* [TASK OBJECTIVE]: Nothing in the data may be omitted; output it all verbatim.

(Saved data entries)
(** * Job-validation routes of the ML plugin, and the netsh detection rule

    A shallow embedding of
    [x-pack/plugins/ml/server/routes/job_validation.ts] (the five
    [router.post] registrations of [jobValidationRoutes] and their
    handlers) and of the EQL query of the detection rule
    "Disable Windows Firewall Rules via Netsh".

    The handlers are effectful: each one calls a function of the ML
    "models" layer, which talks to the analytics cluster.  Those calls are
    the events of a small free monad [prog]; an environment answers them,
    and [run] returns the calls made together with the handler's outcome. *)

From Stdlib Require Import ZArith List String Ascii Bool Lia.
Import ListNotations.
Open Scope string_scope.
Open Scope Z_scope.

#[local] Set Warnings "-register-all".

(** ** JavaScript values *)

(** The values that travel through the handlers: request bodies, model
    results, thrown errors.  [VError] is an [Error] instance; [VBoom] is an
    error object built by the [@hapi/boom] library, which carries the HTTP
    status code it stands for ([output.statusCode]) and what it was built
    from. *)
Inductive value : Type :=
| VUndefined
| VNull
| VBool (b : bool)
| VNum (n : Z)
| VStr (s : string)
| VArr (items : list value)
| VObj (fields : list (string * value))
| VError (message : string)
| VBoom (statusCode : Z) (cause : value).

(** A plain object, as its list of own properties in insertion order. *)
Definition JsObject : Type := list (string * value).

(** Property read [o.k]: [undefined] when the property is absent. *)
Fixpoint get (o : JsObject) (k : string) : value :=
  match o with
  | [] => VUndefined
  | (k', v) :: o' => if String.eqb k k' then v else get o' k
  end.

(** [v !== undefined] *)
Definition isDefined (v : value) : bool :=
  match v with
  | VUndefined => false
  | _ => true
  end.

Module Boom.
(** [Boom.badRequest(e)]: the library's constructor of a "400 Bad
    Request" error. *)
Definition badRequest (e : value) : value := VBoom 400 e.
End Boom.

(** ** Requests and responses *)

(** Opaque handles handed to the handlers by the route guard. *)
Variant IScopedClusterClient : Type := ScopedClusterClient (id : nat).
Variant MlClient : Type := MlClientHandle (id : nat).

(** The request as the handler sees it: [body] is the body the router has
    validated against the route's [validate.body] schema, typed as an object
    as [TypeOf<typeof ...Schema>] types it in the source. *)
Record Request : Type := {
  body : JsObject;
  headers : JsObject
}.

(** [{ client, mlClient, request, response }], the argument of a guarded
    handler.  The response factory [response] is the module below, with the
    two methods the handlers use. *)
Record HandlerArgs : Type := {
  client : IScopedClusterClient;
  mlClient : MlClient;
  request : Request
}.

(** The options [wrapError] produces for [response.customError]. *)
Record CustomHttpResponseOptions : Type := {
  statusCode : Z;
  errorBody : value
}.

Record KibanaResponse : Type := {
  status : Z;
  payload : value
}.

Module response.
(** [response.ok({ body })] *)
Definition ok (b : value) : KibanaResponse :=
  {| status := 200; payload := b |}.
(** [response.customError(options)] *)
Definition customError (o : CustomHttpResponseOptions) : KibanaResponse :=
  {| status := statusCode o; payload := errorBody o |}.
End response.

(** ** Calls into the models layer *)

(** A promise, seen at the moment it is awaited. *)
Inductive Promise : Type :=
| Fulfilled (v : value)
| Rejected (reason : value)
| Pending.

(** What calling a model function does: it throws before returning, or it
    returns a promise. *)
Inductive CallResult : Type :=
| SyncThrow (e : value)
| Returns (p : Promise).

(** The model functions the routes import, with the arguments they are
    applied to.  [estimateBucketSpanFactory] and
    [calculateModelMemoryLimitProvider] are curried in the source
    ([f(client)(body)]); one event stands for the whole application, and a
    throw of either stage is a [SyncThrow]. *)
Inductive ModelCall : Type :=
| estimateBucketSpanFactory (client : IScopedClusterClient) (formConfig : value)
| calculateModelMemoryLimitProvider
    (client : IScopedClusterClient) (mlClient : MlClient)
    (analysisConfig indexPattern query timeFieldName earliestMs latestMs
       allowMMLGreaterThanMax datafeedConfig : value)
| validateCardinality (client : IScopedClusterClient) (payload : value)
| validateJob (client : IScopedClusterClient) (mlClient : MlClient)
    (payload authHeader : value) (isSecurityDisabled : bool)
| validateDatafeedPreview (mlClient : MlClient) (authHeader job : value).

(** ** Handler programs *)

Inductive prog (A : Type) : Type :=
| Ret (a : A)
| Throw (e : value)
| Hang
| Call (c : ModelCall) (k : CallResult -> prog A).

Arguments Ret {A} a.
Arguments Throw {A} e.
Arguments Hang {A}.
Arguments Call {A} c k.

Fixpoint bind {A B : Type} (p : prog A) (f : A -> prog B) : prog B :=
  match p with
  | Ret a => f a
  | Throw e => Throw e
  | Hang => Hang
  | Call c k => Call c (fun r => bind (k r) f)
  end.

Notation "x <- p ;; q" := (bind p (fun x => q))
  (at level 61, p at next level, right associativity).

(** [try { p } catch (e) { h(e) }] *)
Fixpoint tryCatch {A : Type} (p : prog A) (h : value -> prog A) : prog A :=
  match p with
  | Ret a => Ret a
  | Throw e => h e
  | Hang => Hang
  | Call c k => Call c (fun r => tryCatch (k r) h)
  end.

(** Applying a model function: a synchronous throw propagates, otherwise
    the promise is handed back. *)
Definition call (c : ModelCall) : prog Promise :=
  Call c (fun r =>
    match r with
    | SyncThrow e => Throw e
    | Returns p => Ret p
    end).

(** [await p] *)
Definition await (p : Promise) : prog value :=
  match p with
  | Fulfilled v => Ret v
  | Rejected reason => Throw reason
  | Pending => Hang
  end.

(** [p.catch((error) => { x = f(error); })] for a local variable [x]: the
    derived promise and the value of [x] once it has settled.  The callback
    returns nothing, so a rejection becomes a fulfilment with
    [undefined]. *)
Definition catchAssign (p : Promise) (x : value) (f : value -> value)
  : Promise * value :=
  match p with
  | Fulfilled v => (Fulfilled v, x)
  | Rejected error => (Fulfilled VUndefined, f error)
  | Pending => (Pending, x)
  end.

* [SOLUTION BELOW]:
(** * Job-validation routes of the ML plugin, and the netsh detection rule

    A shallow embedding of
    [x-pack/plugins/ml/server/routes/job_validation.ts] (the five
    [router.post] registrations of [jobValidationRoutes] and their
    handlers) and of the EQL query of the detection rule
    "Disable Windows Firewall Rules via Netsh".

    The handlers are effectful: each one calls a function of the ML
    "models" layer, which talks to the analytics cluster.  Those calls are
    the events of a small free monad [prog]; an environment answers them,
    and [run] returns the calls made together with the handler's outcome. *)

From Stdlib Require Import ZArith List String Ascii Bool Lia.
Import ListNotations.
Open Scope string_scope.
Open Scope Z_scope.

#[local] Set Warnings "-register-all".

(** ** JavaScript values *)

(** The values that travel through the handlers: request bodies, model
    results, thrown errors.  [VError] is an [Error] instance; [VBoom] is an
    error object built by the [@hapi/boom] library, which carries the HTTP
    status code it stands for ([output.statusCode]) and what it was built
    from. *)
Inductive value : Type :=
| VUndefined
| VNull
| VBool (b : bool)
| VNum (n : Z)
| VStr (s : string)
| VArr (items : list value)
| VObj (fields : list (string * value))
| VError (message : string)
| VBoom (statusCode : Z) (cause : value).

(** A plain object, as its list of own properties in insertion order. *)
Definition JsObject : Type := list (string * value).

(** Property read [o.k]: [undefined] when the property is absent. *)
Fixpoint get (o : JsObject) (k : string) : value :=
  match o with
  | [] => VUndefined
  | (k', v) :: o' => if String.eqb k k' then v else get o' k
  end.

(** [v !== undefined] *)
Definition isDefined (v : value) : bool :=
  match v with
  | VUndefined => false
  | _ => true
  end.

Module Boom.
(** [Boom.badRequest(e)]: the library's constructor of a "400 Bad
    Request" error. *)
Definition badRequest (e : value) : value := VBoom 400 e.
End Boom.

(** ** Requests and responses *)

(** Opaque handles handed to the handlers by the route guard. *)
Variant IScopedClusterClient : Type := ScopedClusterClient (id : nat).
Variant MlClient : Type := MlClientHandle (id : nat).

(** The request as the handler sees it: [body] is the body the router has
    validated against the route's [validate.body] schema, typed as an object
    as [TypeOf<typeof ...Schema>] types it in the source. *)
Record Request : Type := {
  body : JsObject;
  headers : JsObject
}.

(** [{ client, mlClient, request, response }], the argument of a guarded
    handler.  The response factory [response] is the module below, with the
    two methods the handlers use. *)
Record HandlerArgs : Type := {
  client : IScopedClusterClient;
  mlClient : MlClient;
  request : Request
}.

(** The options [wrapError] produces for [response.customError]. *)
Record CustomHttpResponseOptions : Type := {
  statusCode : Z;
  errorBody : value
}.

Record KibanaResponse : Type := {
  status : Z;
  payload : value
}.

Module response.
(** [response.ok({ body })] *)
Definition ok (b : value) : KibanaResponse :=
  {| status := 200; payload := b |}.
(** [response.customError(options)] *)
Definition customError (o : CustomHttpResponseOptions) : KibanaResponse :=
  {| status := statusCode o; payload := errorBody o |}.
End response.

(** ** Calls into the models layer *)

(** A promise, seen at the moment it is awaited. *)
Inductive Promise : Type :=
| Fulfilled (v : value)
| Rejected (reason : value)
| Pending.

(** What calling a model function does: it throws before returning, or it
    returns a promise. *)
Inductive CallResult : Type :=
| SyncThrow (e : value)
| Returns (p : Promise).

(** The model functions the routes import, with the arguments they are
    applied to.  [estimateBucketSpanFactory] and
    [calculateModelMemoryLimitProvider] are curried in the source
    ([f(client)(body)]); one event stands for the whole application, and a
    throw of either stage is a [SyncThrow]. *)
Inductive ModelCall : Type :=
| estimateBucketSpanFactory (client : IScopedClusterClient) (formConfig : value)
| calculateModelMemoryLimitProvider
    (client : IScopedClusterClient) (mlClient : MlClient)
    (analysisConfig indexPattern query timeFieldName earliestMs latestMs
       allowMMLGreaterThanMax datafeedConfig : value)
| validateCardinality (client : IScopedClusterClient) (payload : value)
| validateJob (client : IScopedClusterClient) (mlClient : MlClient)
    (payload authHeader : value) (isSecurityDisabled : bool)
| validateDatafeedPreview (mlClient : MlClient) (authHeader job : value).

(** ** Handler programs *)

Inductive prog (A : Type) : Type :=
| Ret (a : A)
| Throw (e : value)
| Hang
| Call (c : ModelCall) (k : CallResult -> prog A).

Arguments Ret {A} a.
Arguments Throw {A} e.
Arguments Hang {A}.
Arguments Call {A} c k.

Fixpoint bind {A B : Type} (p : prog A) (f : A -> prog B) : prog B :=
  match p with
  | Ret a => f a
  | Throw e => Throw e
  | Hang => Hang
  | Call c k => Call c (fun r => bind (k r) f)
  end.

Notation "x <- p ;; q" := (bind p (fun x => q))
  (at level 61, p at next level, right associativity).

(** [try { p } catch (e) { h(e) }] *)
Fixpoint tryCatch {A : Type} (p : prog A) (h : value -> prog A) : prog A :=
  match p with
  | Ret a => Ret a
  | Throw e => h e
  | Hang => Hang
  | Call c k => Call c (fun r => tryCatch (k r) h)
  end.

(** Applying a model function: a synchronous throw propagates, otherwise
    the promise is handed back. *)
Definition call (c : ModelCall) : prog Promise :=
  Call c (fun r =>
    match r with
    | SyncThrow e => Throw e
    | Returns p => Ret p
    end).

(** [await p] *)
Definition await (p : Promise) : prog value :=
  match p with
  | Fulfilled v => Ret v
  | Rejected reason => Throw reason
  | Pending => Hang
  end.

(** [p.catch((error) => { x = f(error); })] for a local variable [x]: the
    derived promise and the value of [x] once it has settled.  The callback
    returns nothing, so a rejection becomes a fulfilment with
    [undefined]. *)
Definition catchAssign (p : Promise) (x : value) (f : value -> value)
  : Promise * value :=
  match p with
  | Fulfilled v => (Fulfilled v, x)
  | Rejected error => (Fulfilled VUndefined, f error)
  | Pending => (Pending, x)
  end.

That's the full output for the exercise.